It’s early morning hours when Det. Artemis Gregory gets a phone call from his partner, Rachel Wayland.  Another body has been found and that makes three in all.  The victims were young, gorgeous gay men killed on the full moon of each month. Each body looks posed and peaceful with little clues left at the scene to help them identify the killer. The latest victim has a fresh tattoo, exactly like the first body discovered.  It’s the logo of the hot rock band Phoenix Rising.

An interview with the owner of the tattoo parlor leads them to Talis Kehk, the lead singer of Phoenix Rising.  With his violet eyes and almost narcotic charm, he sets off Det. Gregory’s suspicions. The more they investigate the timing of the murders, all leads keep pointing back to Talis Kehk. Talis seems remarkably unconcerned for a man under suspicion of murder and his continued attempts to see Artemis confuse the Detective even as he becomes attracted to Talis.  Det. Gregory believes he is a good cop.  He has sacrificed his relationships and his private life to the hours required to be a Detective.  How can he  reconcile his reactions to this impossible man who may just be a serial killer with his duties as a police officer?  The time of the next full moon draws near and the moon killer will surely strike again. Can Artemis find the killer before its too late and will the killer’s identity destroy his chance for love.

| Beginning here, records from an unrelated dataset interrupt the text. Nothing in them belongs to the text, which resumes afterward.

(* ===== verification/Fabric.v ===== *)
(** * Event fabric

    Models [packages/event-fabric/blueteam_fabric/{envelope,topics,memory,pipeline}.py].
    A payload that is the JSON dump of an event or a finding is that event or finding
    with the keys added to it later. *)
From S2P Require Export Catalog.
Local Open Scope Z_scope.

(** ** Envelopes and topics *)

Definition RAW : string := "telemetry.raw.v1".
Definition NORMALIZED : string := "telemetry.normalized.v1".
Definition FINDINGS : string := "detections.findings.v1".
Definition CORRELATION : string := "correlation.candidates.v1".
Definition INCIDENTS : string := "incidents.events.v1".
Definition EVIDENCE : string := "evidence.created.v1".
Definition HEALTH : string := "telemetry.health.v1".
Definition DEADLETTER : string := "deadletter.events.v1".
Definition ALL_TOPICS : list string :=
  [RAW; NORMALIZED; FINDINGS; CORRELATION; INCIDENTS; EVIDENCE; HEALTH; DEADLETTER].

Inductive payload :=
| PRaw (d : pydict)
| PEvent (e : CanonicalEvent) (extra : pydict)
| PFinding (f : Finding) (extra : pydict).
Definition payload_id (p : payload) : pyval :=
  match p with
  | PRaw d => dgetv "id" d
  | PEvent e _ => VStr (e_id e)
  | PFinding f _ => VStr (fi_id f)
  end.
Definition payload_with (p : payload) (extra : pydict) : payload :=
  match p with
  | PRaw d => PRaw (dupdate d extra)
  | PEvent e x => PEvent e (dupdate x extra)
  | PFinding f x => PFinding f (dupdate x extra)
  end.

Record FabricEnvelope := {
  mv_event_id : string; mv_tenant_id : string; mv_schema_version : string; mv_topic : string;
  mv_produced_at : datetime; mv_idempotency_key : string; mv_payload : payload; mv_attempt : Z;
  mv_poison : bool; mv_partition_key : string }.

(** ** The in-memory fabric *)

Record InMemoryFabric := {
  mf_topics : list (string * list FabricEnvelope); mf_consumed : list string;
  mf_offsets : list (string * Z); mf_published : list (string * Z); mf_lag : list (string * Z) }.
Definition new_fabric : InMemoryFabric := {|
  mf_topics := (λ t, (t, [])) <$> ALL_TOPICS; mf_consumed := []; mf_offsets := [];
  mf_published := []; mf_lag := [] |}.
Definition queue (topic : string) (f : InMemoryFabric) : list FabricEnvelope :=
  default [] (dget topic (mf_topics f)).
Definition bump (k : string) (n : Z) (d : list (string * Z)) : list (string * Z) :=
  dset k (default 0 (dget k d) + n) d.

Definition publish (message : FabricEnvelope) (f : InMemoryFabric) : result InMemoryFabric :=
  let topic := mv_topic message in
  match dget topic (mf_topics f) with
  | None => Raise (ValueError ("unknown topic " +:+ topic))
  | Some q => Ok {|
      mf_topics := dset topic (q ++ [message]) (mf_topics f); mf_consumed := mf_consumed f;
      mf_offsets := mf_offsets f; mf_published := bump topic 1 (mf_published f);
      mf_lag := dset topic (Z.of_nat (length q) + 1) (mf_lag f) |}
  end.

Definition consumed_key (group : string) (item : FabricEnvelope) : string :=
  group +:+ ":" +:+ mv_idempotency_key item.
(** The loop of [consume]: the batch, the rest of the queue and the consumed keys, with
    room for [room] more records. *)
Fixpoint consume_loop (group : string) (q : list FabricEnvelope) (room : nat) (consumed : list string)
    : list FabricEnvelope * list FabricEnvelope * list string :=
  match q with
  | [] => ([], [], consumed)
  | item :: q' =>
      match room with
      | O => ([], q, consumed)
      | S room' =>
          if mem (consumed_key group item) consumed then consume_loop group q' room consumed
          else
            let '(batch, rest, consumed') :=
              consume_loop group q' room' (consumed_key group item :: consumed) in
            (item :: batch, rest, consumed')
      end
  end.
Definition consume (topic : string) (max_records : Z) (group : string) (f : InMemoryFabric)
    : result (list FabricEnvelope * InMemoryFabric) :=
  match dget topic (mf_topics f) with
  | None => Raise (ValueError ("unknown topic " +:+ topic))
  | Some q =>
      let '(batch, rest, consumed) := consume_loop group q (Z.to_nat max_records) (mf_consumed f) in
      Ok (batch, {|
        mf_topics := dset topic rest (mf_topics f); mf_consumed := consumed;
        mf_offsets := if bool_decide (batch = []) then mf_offsets f
                      else bump (group +:+ ":" +:+ topic) (Z.of_nat (length batch)) (mf_offsets f);
        mf_published := mf_published f; mf_lag := dset topic (Z.of_nat (length rest)) (mf_lag f) |})
  end.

Phoenix Rising is the first book I have read by Theo Fenraven and it has many wonderful qualities.  Fenraven’s myth building here is terrific.  He does an excellent job of bringing mythology to life with vivid descriptions and small attention to detail.  I can’t go into too much details here otherwise I would be giving away too many spoilers but let’s just say I could clearly see the  splendor of the author’s creation.  His humans fall a little short though after a promising start.  Det. Artemis Gregory comes across at the beginning as a typical cop.  He’s harried, sleep deprived, job obsessed and lonely.  Artemis long ago came to terms with the emotional costs of his job, it even lost Artemis his most recent relationship as his boyfriend recognized he would never be a priority that Artemis’ job was.  Rachel Wayland makes a good partner as well and they balance each other nicely.  I liked the details of the police investigation, they have an authentic ring to them and the author has clearly done his homework with regard to police work.

So what is the quibble?  That halfway through the story, Artemis Gregory discards his hard won persona and becomes totally unbelievable.  It’s very hard to talk about how his characterization failed without giving away the plot of the story but right up until a certain dramatic event, Artemis Gregory is as thorough and compulsive a cop as you will meet outside of Law and Order.  He’s watchful, sneaky, and smart.  I totally got him.  And then it all disappeared. Kaput. At one point in the novel, Gregory wonders how he is to live his life, how is he to occupy his time. A reasonable question and the first reappearance of the man who started the story.  And then the question is never answered and the Detective I loved disappeared never to return, leaving a shell of a persona behind.  What a shame.  Tossed away as well are the other fleshed out characters of his partner and coworkers.

The other quibble I have is that a tight, cohesive story starts to resemble swiss cheese about two thirds of the way through.  A building burns around their ears and no one seems to care, a huge deal is made of the killing of the young men and then a surprising tossed off comment at the end made me confused at to the purpose of it all. A Interpol agent says she will remove warnings from the files yet police around the world are now involved so that becomes a moot point. Hole after hole appears with nothing to plug them up.  It’s quite dismaying because the first  part of this book is just terrific.  If I could divide the book in two, the first half gets a 4 rating, the second half?  No more than 2.75 stars.  That’s how big a shift takes place within the story.  I would love to read a book from Theo Fenraven where the promise shown here is carried throughout the book.  I will look forward to it,  In the meantime, you will have to decide if only half a good book is worth your while.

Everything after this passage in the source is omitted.